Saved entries
(* ===== verification/Session.v ===== *)
(** * Session: what a subscriber channel promises to the RPC writer

    The order-book channel and the event channel have the same contract with the
    handler that drains them: items are numbered consecutively, the handler peeks
    the oldest item, writes it, and acknowledges it later, while the producer
    admits, terminalizes or closes in between.  The contract is a class; the two
    channel files discharge its laws and the streaming loop
    ([SubscribeOrderBook], [SubscribeEvents] in [src/src/g7/grpc_service.cpp]) is
    proved against it. *)

From S2P Require Import Prelude.

(** [AcknowledgeResult] and [EventAcknowledgeResult] have the same cases. *)
Inductive AcknowledgeResult : Type :=
| AckAcknowledged
| AckClosed
| AckMismatch.

#[export] Instance AcknowledgeResult_eq_dec : EqDecision AcknowledgeResult.
Proof. solve_decision. Defined.

(** The operations: [sc_peek] is [None] when the peeked publication has no value;
    [sc_producer] relates a channel to what one producer-side call makes of it. *)
Class SessionChannel (C P : Type) : Type := {
  sc_sequence : P → Z;
  sc_peek : C → option P;
  sc_acknowledge : P → C → C * AcknowledgeResult;
  sc_close_from_writer : C → C;
  sc_producer : C → C → Prop
}.

(** The laws: [sc_inv base c items] says that the items still to be delivered are
    [items], numbered from [base]. *)
Class SessionChannelOk (C P : Type) `{SessionChannel C P} : Type := {
  sc_inv : Z → C → list P → Prop;
  sc_inv_sequence base c items :
    sc_inv base c items → sc_sequence <$> items = seqZ base (length items);
  sc_inv_producer base c items c' :
    sc_inv base c items → sc_producer c c' →
    ∃ items', sc_inv base c' items' ∧ items `prefix_of` items';
  sc_inv_peek base c items p :
    sc_inv base c items → sc_peek c = Some p → items !! 0 = Some p;
  sc_inv_acknowledge base c p items c' r :
    sc_inv base c (p :: items) → sc_acknowledge p c = (c', r) →
    r ≠ AckMismatch ∧ (r = AckAcknowledged → sc_inv (base + 1) c' items) ∧
    ∃ base' items', sc_inv base' c' items';
  sc_inv_close base c items :
    sc_inv base c items → ∃ base' items', sc_inv base' (sc_close_from_writer c) items'
}.

Section Session.
Context {C P : Type} `{Ops : SessionChannel C P}.

Inductive WriterState : Type :=
| WriterIdle
| WriterInFlight (p : P)
| WriterDone (last : option AcknowledgeResult).

(** [delivered] is the list of session sequences written so far. *)
Record SessionState : Type := MkSessionState {
  channel : C;
  writer : WriterState;
  delivered : list Z
}.

(** One step of the producer or of the writer; the last rule is the handler
    leaving (client cancelled, write failed, nothing left on a closed channel). *)
Inductive session_step : SessionState → SessionState → Prop :=
| producer_acts c c' w d :
    sc_producer c c' →
    session_step (MkSessionState c w d) (MkSessionState c' w d)
| writer_peeks c p d :
    sc_peek c = Some p →
    session_step (MkSessionState c WriterIdle d) (MkSessionState c (WriterInFlight p) d)
| writer_acknowledges c p d c' r :
    sc_acknowledge p c = (c', r) →
    session_step (MkSessionState c (WriterInFlight p) d)
      (MkSessionState c'
         (if bool_decide (r = AckAcknowledged) then WriterIdle else WriterDone (Some r))
         (d ++ [sc_sequence p]))
| writer_leaves c w d :
    session_step (MkSessionState c w d)
      (MkSessionState (sc_close_from_writer c) (WriterDone None) d).

Definition session_start (c : C) : SessionState := MkSessionState c WriterIdle [].
End Session.
Arguments WriterState : clear implicits.
Arguments SessionState : clear implicits.

Lemma seqZ_snoc base n : (0 <= n)%Z → seqZ base (n + 1) = seqZ base n ++ [(base + n)%Z].
Proof. intros. rewrite seqZ_app by lia. done. Qed.

Lemma seqZ_delivered (d : list Z) m :
  d = seqZ 1 (length d) → m = (1 + length d)%Z → d ++ [m] = seqZ 1 (length (d ++ [m])).
Proof.
  intros Hd ->. rewrite length_app. simpl.
  replace (Z.of_nat (length d + 1)) with (length d + 1)%Z by lia.
  rewrite seqZ_snoc by lia. by rewrite <- Hd.
Qed.

(** ** The session invariant *)

Section Invariant.
Context {C P : Type} `{Ok : SessionChannelOk C P}.
Implicit Types (s : SessionState C P) (c : C) (p : P).

Definition session_inv s : Prop :=
  ∃ base items, sc_inv base (channel s) items ∧
    delivered s = seqZ 1 (length (delivered s)) ∧
    match writer s with
    | WriterIdle => base = (1 + length (delivered s))%Z
    | WriterInFlight p =>
        base = (1 + length (delivered s))%Z ∧ items !! 0 = Some p
    | WriterDone r => r ≠ Some AckMismatch
    end.

Lemma in_flight_acknowledges c p d c' r :
  session_inv (MkSessionState c (WriterInFlight p) d) → sc_acknowledge p c = (c', r) →
  r ≠ AckMismatch ∧ sc_sequence p = (1 + length d)%Z ∧
  session_inv (MkSessionState c'
    (if bool_decide (r = AckAcknowledged) then WriterIdle else WriterDone (Some r))
    (d ++ [sc_sequence p])).
Proof.
  intros (base & items & Hi & Hd & Hb & Hp) Hack. simpl in *.
  destruct items as [|p' items]; simplify_eq/=.
  pose proof (sc_inv_sequence _ _ _ Hi) as Hs. simpl in Hs.
  rewrite seqZ_cons in Hs by lia. injection Hs as Hseq _.
  destruct (sc_inv_acknowledge _ _ _ _ _ _ Hi Hack) as (Hm & Hok & Hany).
  split; [done|]. split; [done|].
  pose proof (seqZ_delivered d _ Hd Hseq) as Hd'.
  case_bool_decide as Hr.
  - exists (1 + length d + 1)%Z, items. split; [by apply Hok|]. split; [done|].
    simpl. rewrite length_app. simpl. lia.
  - destruct Hany as (b' & l' & Hi'). exists b', l'. split; [done|]. split; [done|].
    simpl. congruence.
Qed.

Lemma session_step_inv s s' : session_inv s → session_step s s' → session_inv s'.
Proof.
  intros Hs Hstep. destruct Hstep.
  - destruct Hs as (base & items & Hi & Hd & Hw). simpl in *.
    destruct (sc_inv_producer _ _ _ _ Hi H0) as (items' & Hi' & Hpre).
    exists base, items'. split; [done|]. split; [done|]. simpl.
    destruct w; auto. destruct Hw. split; [done|]. by eapply prefix_lookup_Some.
  - destruct Hs as (base & items & Hi & Hd & Hw). simpl in *.
    exists base, items. simpl. split_all; auto. by eapply sc_inv_peek.
  - by eapply in_flight_acknowledges.
  - destruct Hs as (base & items & Hi & Hd & _).
    destruct (sc_inv_close _ _ _ Hi) as (b' & l' & Hi').
    exists b', l'. split; [done|]. split; done.
Qed.

Lemma session_reachable_inv c items s :
  sc_inv 1 c items → star session_step (session_start c) s → session_inv s.
Proof.
  intros Hi Hstar. eapply star_invariant; [|exact Hstar|].
  - intros; eapply session_step_inv; eauto.
  - exists 1%Z, items. done.
Qed.

Lemma session_delivered_contiguous c items s :
  sc_inv 1 c items → star session_step (session_start c) s →
  delivered s = seqZ 1 (length (delivered s)).
Proof. intros Hi Hs. by destruct (session_reachable_inv _ _ _ Hi Hs) as (? & ? & _ & ? & _). Qed.

Lemma session_never_mismatches c items s p :
  sc_inv 1 c items → star session_step (session_start c) s →
  writer s = WriterInFlight p → snd (sc_acknowledge p (channel s)) ≠ AckMismatch.
Proof.
  intros Hi Hs Hw. pose proof (session_reachable_inv _ _ _ Hi Hs) as Hinv.
  destruct s as [ch w d]; simpl in *; subst w.
  destruct (sc_acknowledge p ch) as [c' r] eqn:E.
  by destruct (in_flight_acknowledges _ _ _ _ _ Hinv E) as (? & _).
Qed.

Lemma session_channel_inv c items s :
  sc_inv 1 c items → star session_step (session_start c) s →
  ∃ base items', sc_inv base (channel s) items'.
Proof. intros Hi Hs. destruct (session_reachable_inv _ _ _ Hi Hs) as (b & l & Hb & _). eauto. Qed.
End Invariant.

> _WHAT TO WORK ON_: Please transcribe the data above without changes, from its first line to its "sc_inv base c items → sc_peek" line, and leave out anything past that.

> _SOLUTION TO THIS PROBLEM_:
(* ===== verification/Session.v ===== *)
(** * Session: what a subscriber channel promises to the RPC writer

    The order-book channel and the event channel have the same contract with the
    handler that drains them: items are numbered consecutively, the handler peeks
    the oldest item, writes it, and acknowledges it later, while the producer
    admits, terminalizes or closes in between.  The contract is a class; the two
    channel files discharge its laws and the streaming loop
    ([SubscribeOrderBook], [SubscribeEvents] in [src/src/g7/grpc_service.cpp]) is
    proved against it. *)

From S2P Require Import Prelude.

(** [AcknowledgeResult] and [EventAcknowledgeResult] have the same cases. *)
Inductive AcknowledgeResult : Type :=
| AckAcknowledged
| AckClosed
| AckMismatch.

#[export] Instance AcknowledgeResult_eq_dec : EqDecision AcknowledgeResult.
Proof. solve_decision. Defined.

(** The operations: [sc_peek] is [None] when the peeked publication has no value;
    [sc_producer] relates a channel to what one producer-side call makes of it. *)
Class SessionChannel (C P : Type) : Type := {
  sc_sequence : P → Z;
  sc_peek : C → option P;
  sc_acknowledge : P → C → C * AcknowledgeResult;
  sc_close_from_writer : C → C;
  sc_producer : C → C → Prop
}.

(** The laws: [sc_inv base c items] says that the items still to be delivered are
    [items], numbered from [base]. *)
Class SessionChannelOk (C P : Type) `{SessionChannel C P} : Type := {
  sc_inv : Z → C → list P → Prop;
  sc_inv_sequence base c items :
    sc_inv base c items → sc_sequence <$> items = seqZ base (length items);
  sc_inv_producer base c items c' :
    sc_inv base c items → sc_producer c c' →
    ∃ items', sc_inv base c' items' ∧ items `prefix_of` items';
  sc_inv_peek base c items p :
    sc_inv base c items → sc_peek c = Some p → items !! 0 = Some p;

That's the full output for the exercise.